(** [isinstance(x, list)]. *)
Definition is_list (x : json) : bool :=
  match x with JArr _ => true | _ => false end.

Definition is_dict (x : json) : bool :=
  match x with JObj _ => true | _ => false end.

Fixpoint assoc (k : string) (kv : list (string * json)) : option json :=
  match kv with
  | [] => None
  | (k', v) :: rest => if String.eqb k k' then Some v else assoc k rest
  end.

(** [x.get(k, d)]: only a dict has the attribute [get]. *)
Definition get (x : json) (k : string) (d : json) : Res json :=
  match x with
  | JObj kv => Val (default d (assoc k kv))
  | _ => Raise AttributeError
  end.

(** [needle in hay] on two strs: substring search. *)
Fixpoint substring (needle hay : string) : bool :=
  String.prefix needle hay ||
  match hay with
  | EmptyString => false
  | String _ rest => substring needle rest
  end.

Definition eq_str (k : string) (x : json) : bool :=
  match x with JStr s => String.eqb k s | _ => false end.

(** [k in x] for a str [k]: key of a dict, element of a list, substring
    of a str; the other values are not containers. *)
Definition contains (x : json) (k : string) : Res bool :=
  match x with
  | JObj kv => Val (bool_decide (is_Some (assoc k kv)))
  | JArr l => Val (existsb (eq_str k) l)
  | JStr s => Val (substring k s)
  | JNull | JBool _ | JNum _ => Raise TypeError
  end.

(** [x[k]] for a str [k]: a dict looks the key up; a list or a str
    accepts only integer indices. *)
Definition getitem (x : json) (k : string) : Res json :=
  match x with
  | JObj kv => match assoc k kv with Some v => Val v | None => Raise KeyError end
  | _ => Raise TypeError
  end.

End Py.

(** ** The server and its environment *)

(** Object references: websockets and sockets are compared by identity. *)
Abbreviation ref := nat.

§ **Instructions for the task**
Your answer should be one number: how many lines above contain "assoc".

§ **Solution for this exercise**
5